Start of Provided material

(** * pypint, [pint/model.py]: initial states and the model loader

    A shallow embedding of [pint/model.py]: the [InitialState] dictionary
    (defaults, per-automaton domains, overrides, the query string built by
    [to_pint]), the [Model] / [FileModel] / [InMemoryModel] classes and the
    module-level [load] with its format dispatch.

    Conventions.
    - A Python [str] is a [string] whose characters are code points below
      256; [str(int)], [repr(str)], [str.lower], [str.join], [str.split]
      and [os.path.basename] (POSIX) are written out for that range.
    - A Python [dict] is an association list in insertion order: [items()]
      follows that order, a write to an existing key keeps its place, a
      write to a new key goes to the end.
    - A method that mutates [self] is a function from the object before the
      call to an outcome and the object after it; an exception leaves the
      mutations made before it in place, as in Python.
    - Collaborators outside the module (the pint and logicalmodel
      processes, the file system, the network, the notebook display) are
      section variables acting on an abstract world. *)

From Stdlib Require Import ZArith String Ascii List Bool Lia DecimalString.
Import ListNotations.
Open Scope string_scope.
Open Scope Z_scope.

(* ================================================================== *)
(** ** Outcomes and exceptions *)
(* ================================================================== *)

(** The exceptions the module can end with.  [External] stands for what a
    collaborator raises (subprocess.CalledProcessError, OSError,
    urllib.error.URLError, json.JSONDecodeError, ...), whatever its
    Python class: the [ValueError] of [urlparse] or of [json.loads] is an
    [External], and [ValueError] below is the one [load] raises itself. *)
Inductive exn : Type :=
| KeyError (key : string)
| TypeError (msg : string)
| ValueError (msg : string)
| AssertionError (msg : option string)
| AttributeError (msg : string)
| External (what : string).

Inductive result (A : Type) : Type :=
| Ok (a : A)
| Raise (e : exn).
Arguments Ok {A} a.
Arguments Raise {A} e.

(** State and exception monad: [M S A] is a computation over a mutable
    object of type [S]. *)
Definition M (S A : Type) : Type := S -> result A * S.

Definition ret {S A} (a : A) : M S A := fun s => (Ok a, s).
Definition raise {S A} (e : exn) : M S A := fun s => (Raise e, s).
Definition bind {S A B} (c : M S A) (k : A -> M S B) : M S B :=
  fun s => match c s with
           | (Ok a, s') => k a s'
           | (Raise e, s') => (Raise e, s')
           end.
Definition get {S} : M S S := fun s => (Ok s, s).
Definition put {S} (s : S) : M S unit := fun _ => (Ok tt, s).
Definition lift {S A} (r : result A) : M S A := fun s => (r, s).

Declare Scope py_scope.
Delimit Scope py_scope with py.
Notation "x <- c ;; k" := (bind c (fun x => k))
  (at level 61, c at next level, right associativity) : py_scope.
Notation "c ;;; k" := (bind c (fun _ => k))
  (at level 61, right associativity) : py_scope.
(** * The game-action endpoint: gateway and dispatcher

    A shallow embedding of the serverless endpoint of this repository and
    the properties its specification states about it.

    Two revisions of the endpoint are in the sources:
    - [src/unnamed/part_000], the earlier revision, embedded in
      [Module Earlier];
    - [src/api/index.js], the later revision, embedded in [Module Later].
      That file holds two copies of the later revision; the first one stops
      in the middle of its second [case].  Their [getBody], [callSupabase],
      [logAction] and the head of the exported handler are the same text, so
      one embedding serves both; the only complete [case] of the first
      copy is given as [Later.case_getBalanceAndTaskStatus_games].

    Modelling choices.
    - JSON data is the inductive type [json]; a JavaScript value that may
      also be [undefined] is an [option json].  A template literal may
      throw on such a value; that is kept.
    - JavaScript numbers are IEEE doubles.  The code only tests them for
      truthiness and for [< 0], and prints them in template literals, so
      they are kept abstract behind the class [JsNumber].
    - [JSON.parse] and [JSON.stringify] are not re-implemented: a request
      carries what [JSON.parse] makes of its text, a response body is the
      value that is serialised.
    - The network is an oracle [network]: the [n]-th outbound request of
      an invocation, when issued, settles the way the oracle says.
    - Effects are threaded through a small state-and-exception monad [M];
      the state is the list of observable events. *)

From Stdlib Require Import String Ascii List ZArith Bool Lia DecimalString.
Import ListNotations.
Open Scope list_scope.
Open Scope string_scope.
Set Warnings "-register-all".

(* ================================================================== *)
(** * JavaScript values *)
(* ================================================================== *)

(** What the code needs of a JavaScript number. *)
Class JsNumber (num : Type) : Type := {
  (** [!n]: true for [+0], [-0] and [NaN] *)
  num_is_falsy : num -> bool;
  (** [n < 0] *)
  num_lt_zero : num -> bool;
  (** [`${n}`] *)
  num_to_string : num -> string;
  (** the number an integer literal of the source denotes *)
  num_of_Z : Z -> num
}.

End of Provided material

**Your instructions:**
Give back all of the records exactly as they were provided above.

**Task response:**
(** * pypint, [pint/model.py]: initial states and the model loader

    A shallow embedding of [pint/model.py]: the [InitialState] dictionary
    (defaults, per-automaton domains, overrides, the query string built by
    [to_pint]), the [Model] / [FileModel] / [InMemoryModel] classes and the
    module-level [load] with its format dispatch.

    Conventions.
    - A Python [str] is a [string] whose characters are code points below
      256; [str(int)], [repr(str)], [str.lower], [str.join], [str.split]
      and [os.path.basename] (POSIX) are written out for that range.
    - A Python [dict] is an association list in insertion order: [items()]
      follows that order, a write to an existing key keeps its place, a
      write to a new key goes to the end.
    - A method that mutates [self] is a function from the object before the
      call to an outcome and the object after it; an exception leaves the
      mutations made before it in place, as in Python.
    - Collaborators outside the module (the pint and logicalmodel
      processes, the file system, the network, the notebook display) are
      section variables acting on an abstract world. *)

From Stdlib Require Import ZArith String Ascii List Bool Lia DecimalString.
Import ListNotations.
Open Scope string_scope.
Open Scope Z_scope.

(* ================================================================== *)
(** ** Outcomes and exceptions *)
(* ================================================================== *)

(** The exceptions the module can end with.  [External] stands for what a
    collaborator raises (subprocess.CalledProcessError, OSError,
    urllib.error.URLError, json.JSONDecodeError, ...), whatever its
    Python class: the [ValueError] of [urlparse] or of [json.loads] is an
    [External], and [ValueError] below is the one [load] raises itself. *)
Inductive exn : Type :=
| KeyError (key : string)
| TypeError (msg : string)
| ValueError (msg : string)
| AssertionError (msg : option string)
| AttributeError (msg : string)
| External (what : string).

Inductive result (A : Type) : Type :=
| Ok (a : A)
| Raise (e : exn).
Arguments Ok {A} a.
Arguments Raise {A} e.

(** State and exception monad: [M S A] is a computation over a mutable
    object of type [S]. *)
Definition M (S A : Type) : Type := S -> result A * S.

Definition ret {S A} (a : A) : M S A := fun s => (Ok a, s).
Definition raise {S A} (e : exn) : M S A := fun s => (Raise e, s).
Definition bind {S A B} (c : M S A) (k : A -> M S B) : M S B :=
  fun s => match c s with
           | (Ok a, s') => k a s'
           | (Raise e, s') => (Raise e, s')
           end.
Definition get {S} : M S S := fun s => (Ok s, s).
Definition put {S} (s : S) : M S unit := fun _ => (Ok tt, s).
Definition lift {S A} (r : result A) : M S A := fun s => (r, s).

Declare Scope py_scope.
Delimit Scope py_scope with py.
Notation "x <- c ;; k" := (bind c (fun x => k))
  (at level 61, c at next level, right associativity) : py_scope.
Notation "c ;;; k" := (bind c (fun _ => k))
  (at level 61, right associativity) : py_scope.
(** * The game-action endpoint: gateway and dispatcher

    A shallow embedding of the serverless endpoint of this repository and
    the properties its specification states about it.

    Two revisions of the endpoint are in the sources:
    - [src/unnamed/part_000], the earlier revision, embedded in
      [Module Earlier];
    - [src/api/index.js], the later revision, embedded in [Module Later].
      That file holds two copies of the later revision; the first one stops
      in the middle of its second [case].  Their [getBody], [callSupabase],
      [logAction] and the head of the exported handler are the same text, so
      one embedding serves both; the only complete [case] of the first
      copy is given as [Later.case_getBalanceAndTaskStatus_games].

    Modelling choices.
    - JSON data is the inductive type [json]; a JavaScript value that may
      also be [undefined] is an [option json].  A template literal may
      throw on such a value; that is kept.
    - JavaScript numbers are IEEE doubles.  The code only tests them for
      truthiness and for [< 0], and prints them in template literals, so
      they are kept abstract behind the class [JsNumber].
    - [JSON.parse] and [JSON.stringify] are not re-implemented: a request
      carries what [JSON.parse] makes of its text, a response body is the
      value that is serialised.
    - The network is an oracle [network]: the [n]-th outbound request of
      an invocation, when issued, settles the way the oracle says.
    - Effects are threaded through a small state-and-exception monad [M];
      the state is the list of observable events. *)

From Stdlib Require Import String Ascii List ZArith Bool Lia DecimalString.
Import ListNotations.
Open Scope list_scope.
Open Scope string_scope.
Set Warnings "-register-all".

(* ================================================================== *)
(** * JavaScript values *)
(* ================================================================== *)

(** What the code needs of a JavaScript number. *)
Class JsNumber (num : Type) : Type := {
  (** [!n]: true for [+0], [-0] and [NaN] *)
  num_is_falsy : num -> bool;
  (** [n < 0] *)
  num_lt_zero : num -> bool;
  (** [`${n}`] *)
  num_to_string : num -> string;
  (** the number an integer literal of the source denotes *)
  num_of_Z : Z -> num
}.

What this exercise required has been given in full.